* What this task involves
Count the lines in the records below that contain the word "initScanner", and give only that number.

* Material for the task
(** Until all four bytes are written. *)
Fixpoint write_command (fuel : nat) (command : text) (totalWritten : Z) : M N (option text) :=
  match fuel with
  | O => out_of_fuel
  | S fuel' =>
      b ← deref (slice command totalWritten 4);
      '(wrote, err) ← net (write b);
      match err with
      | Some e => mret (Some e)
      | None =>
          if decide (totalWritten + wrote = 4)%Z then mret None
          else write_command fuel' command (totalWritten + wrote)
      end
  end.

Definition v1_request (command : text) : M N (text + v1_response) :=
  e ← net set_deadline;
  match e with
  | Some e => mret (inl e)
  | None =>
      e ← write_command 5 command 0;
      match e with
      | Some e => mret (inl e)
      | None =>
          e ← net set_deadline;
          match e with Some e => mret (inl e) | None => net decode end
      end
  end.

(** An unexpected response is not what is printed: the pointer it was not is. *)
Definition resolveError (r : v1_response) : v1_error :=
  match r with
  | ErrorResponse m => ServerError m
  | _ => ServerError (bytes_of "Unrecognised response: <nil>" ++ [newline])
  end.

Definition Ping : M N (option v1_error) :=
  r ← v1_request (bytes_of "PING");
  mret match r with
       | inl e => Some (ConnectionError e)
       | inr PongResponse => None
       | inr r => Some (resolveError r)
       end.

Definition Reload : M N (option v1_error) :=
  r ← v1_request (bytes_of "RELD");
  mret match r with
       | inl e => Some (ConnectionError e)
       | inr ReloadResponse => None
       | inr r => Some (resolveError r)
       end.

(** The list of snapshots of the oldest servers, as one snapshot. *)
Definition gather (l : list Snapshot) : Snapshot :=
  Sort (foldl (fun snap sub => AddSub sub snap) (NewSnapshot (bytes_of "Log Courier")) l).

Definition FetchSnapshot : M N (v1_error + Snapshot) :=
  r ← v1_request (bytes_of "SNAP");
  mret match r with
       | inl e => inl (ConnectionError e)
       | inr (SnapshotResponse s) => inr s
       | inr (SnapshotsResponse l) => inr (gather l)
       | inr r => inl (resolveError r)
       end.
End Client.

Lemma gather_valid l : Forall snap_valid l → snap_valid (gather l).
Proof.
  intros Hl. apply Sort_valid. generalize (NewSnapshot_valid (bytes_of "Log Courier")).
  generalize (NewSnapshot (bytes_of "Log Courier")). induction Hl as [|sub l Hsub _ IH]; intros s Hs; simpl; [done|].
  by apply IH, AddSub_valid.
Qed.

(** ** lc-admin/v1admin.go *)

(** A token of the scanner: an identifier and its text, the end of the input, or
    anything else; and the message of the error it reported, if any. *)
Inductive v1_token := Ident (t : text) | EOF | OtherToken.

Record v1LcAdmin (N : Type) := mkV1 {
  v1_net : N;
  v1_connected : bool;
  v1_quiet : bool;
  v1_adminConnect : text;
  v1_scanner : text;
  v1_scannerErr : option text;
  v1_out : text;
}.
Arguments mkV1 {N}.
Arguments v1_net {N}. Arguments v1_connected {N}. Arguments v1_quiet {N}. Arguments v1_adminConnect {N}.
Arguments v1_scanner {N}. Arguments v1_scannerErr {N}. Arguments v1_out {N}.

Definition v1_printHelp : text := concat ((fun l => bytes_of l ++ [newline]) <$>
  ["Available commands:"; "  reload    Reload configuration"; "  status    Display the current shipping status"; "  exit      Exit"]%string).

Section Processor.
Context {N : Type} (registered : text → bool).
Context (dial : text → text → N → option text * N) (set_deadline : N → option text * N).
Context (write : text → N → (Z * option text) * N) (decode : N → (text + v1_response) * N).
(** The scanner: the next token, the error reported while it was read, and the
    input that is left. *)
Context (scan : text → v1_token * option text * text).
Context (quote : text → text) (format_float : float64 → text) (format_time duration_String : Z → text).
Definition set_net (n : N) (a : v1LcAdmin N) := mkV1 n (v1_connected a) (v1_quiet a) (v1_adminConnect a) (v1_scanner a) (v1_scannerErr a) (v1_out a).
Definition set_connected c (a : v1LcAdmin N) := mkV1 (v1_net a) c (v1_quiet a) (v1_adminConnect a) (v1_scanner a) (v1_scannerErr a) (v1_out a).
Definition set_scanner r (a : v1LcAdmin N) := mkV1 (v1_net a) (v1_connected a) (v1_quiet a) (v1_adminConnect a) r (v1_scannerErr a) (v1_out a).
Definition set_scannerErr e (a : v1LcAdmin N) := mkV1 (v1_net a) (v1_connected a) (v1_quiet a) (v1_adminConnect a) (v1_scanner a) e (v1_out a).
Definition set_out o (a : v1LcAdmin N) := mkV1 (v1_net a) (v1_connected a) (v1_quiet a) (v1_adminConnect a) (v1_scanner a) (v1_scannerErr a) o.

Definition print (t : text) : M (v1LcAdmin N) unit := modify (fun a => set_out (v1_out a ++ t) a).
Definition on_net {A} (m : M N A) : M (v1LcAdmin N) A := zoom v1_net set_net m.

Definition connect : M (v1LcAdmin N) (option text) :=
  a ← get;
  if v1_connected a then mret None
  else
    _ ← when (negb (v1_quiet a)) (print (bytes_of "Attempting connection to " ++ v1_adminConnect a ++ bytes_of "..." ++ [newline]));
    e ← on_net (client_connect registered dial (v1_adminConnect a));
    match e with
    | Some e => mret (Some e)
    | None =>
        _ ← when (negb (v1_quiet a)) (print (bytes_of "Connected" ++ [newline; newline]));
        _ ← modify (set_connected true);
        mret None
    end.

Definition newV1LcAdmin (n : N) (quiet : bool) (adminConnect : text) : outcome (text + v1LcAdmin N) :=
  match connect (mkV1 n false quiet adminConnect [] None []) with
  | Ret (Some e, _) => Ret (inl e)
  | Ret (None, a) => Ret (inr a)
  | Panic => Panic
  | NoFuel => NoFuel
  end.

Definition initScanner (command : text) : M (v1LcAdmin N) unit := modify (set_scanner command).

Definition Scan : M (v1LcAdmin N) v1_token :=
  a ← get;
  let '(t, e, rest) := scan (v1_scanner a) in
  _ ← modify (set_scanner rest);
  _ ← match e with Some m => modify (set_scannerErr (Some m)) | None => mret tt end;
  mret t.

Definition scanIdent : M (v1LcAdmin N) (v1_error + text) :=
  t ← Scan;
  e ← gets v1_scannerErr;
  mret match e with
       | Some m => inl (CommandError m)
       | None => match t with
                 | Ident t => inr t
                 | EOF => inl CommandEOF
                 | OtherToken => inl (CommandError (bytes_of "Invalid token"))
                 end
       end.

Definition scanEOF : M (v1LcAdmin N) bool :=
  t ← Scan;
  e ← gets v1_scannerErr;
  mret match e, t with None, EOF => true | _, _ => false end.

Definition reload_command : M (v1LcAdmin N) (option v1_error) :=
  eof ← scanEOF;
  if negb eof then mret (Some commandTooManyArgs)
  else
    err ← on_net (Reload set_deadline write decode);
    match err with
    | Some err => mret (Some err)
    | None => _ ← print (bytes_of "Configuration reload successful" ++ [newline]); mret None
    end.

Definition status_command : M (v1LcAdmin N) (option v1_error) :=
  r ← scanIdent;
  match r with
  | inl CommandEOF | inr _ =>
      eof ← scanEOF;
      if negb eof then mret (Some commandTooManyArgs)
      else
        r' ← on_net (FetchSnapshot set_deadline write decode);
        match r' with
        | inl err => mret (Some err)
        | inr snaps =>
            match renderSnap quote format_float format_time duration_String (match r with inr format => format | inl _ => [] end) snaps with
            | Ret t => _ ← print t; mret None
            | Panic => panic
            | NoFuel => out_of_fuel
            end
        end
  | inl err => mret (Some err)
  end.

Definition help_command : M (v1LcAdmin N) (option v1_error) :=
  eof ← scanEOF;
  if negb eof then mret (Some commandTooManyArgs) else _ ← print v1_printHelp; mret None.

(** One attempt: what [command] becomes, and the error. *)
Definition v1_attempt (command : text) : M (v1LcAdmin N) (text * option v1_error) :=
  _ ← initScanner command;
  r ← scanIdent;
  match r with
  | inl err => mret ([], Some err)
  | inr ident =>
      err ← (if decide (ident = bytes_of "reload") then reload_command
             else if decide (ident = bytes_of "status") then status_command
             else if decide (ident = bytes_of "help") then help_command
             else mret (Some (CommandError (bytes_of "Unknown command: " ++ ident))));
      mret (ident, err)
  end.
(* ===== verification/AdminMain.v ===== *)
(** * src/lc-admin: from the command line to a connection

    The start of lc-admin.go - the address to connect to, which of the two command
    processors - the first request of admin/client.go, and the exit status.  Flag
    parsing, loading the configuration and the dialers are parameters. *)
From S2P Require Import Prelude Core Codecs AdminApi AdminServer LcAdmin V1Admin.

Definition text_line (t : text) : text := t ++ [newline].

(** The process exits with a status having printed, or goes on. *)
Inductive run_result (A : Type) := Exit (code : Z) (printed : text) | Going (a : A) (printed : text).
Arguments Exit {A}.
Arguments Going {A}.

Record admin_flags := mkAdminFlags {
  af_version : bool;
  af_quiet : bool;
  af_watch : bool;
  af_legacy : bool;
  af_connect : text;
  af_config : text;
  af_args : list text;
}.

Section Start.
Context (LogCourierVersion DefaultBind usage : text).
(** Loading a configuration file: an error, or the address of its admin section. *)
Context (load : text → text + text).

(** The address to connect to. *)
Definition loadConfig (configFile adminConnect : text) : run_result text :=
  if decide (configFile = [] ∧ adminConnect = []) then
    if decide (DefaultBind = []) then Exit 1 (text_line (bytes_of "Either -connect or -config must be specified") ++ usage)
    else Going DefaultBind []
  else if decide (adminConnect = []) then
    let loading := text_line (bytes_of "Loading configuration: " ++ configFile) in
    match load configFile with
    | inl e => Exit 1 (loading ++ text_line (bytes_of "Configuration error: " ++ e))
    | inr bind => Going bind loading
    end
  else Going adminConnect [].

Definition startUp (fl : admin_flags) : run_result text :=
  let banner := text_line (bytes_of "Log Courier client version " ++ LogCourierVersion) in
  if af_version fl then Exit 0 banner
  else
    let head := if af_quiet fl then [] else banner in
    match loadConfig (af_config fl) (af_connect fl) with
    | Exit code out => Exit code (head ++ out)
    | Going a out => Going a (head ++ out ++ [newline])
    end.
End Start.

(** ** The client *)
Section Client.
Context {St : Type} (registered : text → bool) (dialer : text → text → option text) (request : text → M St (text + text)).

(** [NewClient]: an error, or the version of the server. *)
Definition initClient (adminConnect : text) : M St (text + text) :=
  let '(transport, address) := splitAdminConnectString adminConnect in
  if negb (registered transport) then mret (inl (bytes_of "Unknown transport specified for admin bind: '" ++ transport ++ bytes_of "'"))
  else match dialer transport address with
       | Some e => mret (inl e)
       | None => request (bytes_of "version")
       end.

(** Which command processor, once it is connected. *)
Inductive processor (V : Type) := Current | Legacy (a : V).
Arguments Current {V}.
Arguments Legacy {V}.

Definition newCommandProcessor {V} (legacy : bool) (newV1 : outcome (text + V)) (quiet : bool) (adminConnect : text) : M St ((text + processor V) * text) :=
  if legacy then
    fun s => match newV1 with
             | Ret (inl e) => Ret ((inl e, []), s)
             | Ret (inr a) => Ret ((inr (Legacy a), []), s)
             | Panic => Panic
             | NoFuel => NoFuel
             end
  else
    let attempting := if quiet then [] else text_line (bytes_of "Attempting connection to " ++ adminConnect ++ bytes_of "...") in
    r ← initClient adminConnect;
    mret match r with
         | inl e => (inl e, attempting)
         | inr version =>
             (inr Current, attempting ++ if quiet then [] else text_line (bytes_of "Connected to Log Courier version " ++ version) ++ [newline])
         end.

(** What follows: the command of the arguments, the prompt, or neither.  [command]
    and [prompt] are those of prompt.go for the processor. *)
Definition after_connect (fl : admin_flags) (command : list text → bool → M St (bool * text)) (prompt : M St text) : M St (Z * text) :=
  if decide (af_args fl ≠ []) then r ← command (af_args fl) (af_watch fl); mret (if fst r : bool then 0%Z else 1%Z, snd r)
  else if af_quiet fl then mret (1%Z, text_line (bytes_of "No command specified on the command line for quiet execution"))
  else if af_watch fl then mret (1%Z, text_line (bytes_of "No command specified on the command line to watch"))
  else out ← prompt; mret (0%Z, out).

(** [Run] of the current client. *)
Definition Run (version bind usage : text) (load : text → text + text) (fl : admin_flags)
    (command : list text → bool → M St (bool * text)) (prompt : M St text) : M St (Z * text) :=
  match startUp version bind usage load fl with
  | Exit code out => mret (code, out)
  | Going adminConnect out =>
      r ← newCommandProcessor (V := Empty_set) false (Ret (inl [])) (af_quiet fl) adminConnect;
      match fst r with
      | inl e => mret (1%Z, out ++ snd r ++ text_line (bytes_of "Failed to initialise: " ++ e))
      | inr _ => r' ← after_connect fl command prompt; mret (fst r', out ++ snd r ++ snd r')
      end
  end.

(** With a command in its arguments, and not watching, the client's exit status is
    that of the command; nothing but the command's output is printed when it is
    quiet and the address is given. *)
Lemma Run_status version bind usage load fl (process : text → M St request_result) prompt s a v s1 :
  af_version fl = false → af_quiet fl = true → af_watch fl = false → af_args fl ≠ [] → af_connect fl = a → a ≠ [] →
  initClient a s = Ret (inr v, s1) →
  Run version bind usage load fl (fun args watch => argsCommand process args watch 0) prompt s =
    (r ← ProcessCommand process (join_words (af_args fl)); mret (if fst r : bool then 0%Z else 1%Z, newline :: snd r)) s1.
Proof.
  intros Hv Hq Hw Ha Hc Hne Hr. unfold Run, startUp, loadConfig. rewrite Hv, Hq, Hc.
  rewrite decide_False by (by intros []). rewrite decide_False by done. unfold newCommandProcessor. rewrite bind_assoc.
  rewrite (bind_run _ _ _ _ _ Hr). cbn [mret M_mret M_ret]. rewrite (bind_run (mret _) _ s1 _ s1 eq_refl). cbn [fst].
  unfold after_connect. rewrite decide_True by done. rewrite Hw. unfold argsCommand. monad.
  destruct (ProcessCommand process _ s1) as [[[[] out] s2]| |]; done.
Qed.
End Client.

* Answer space
2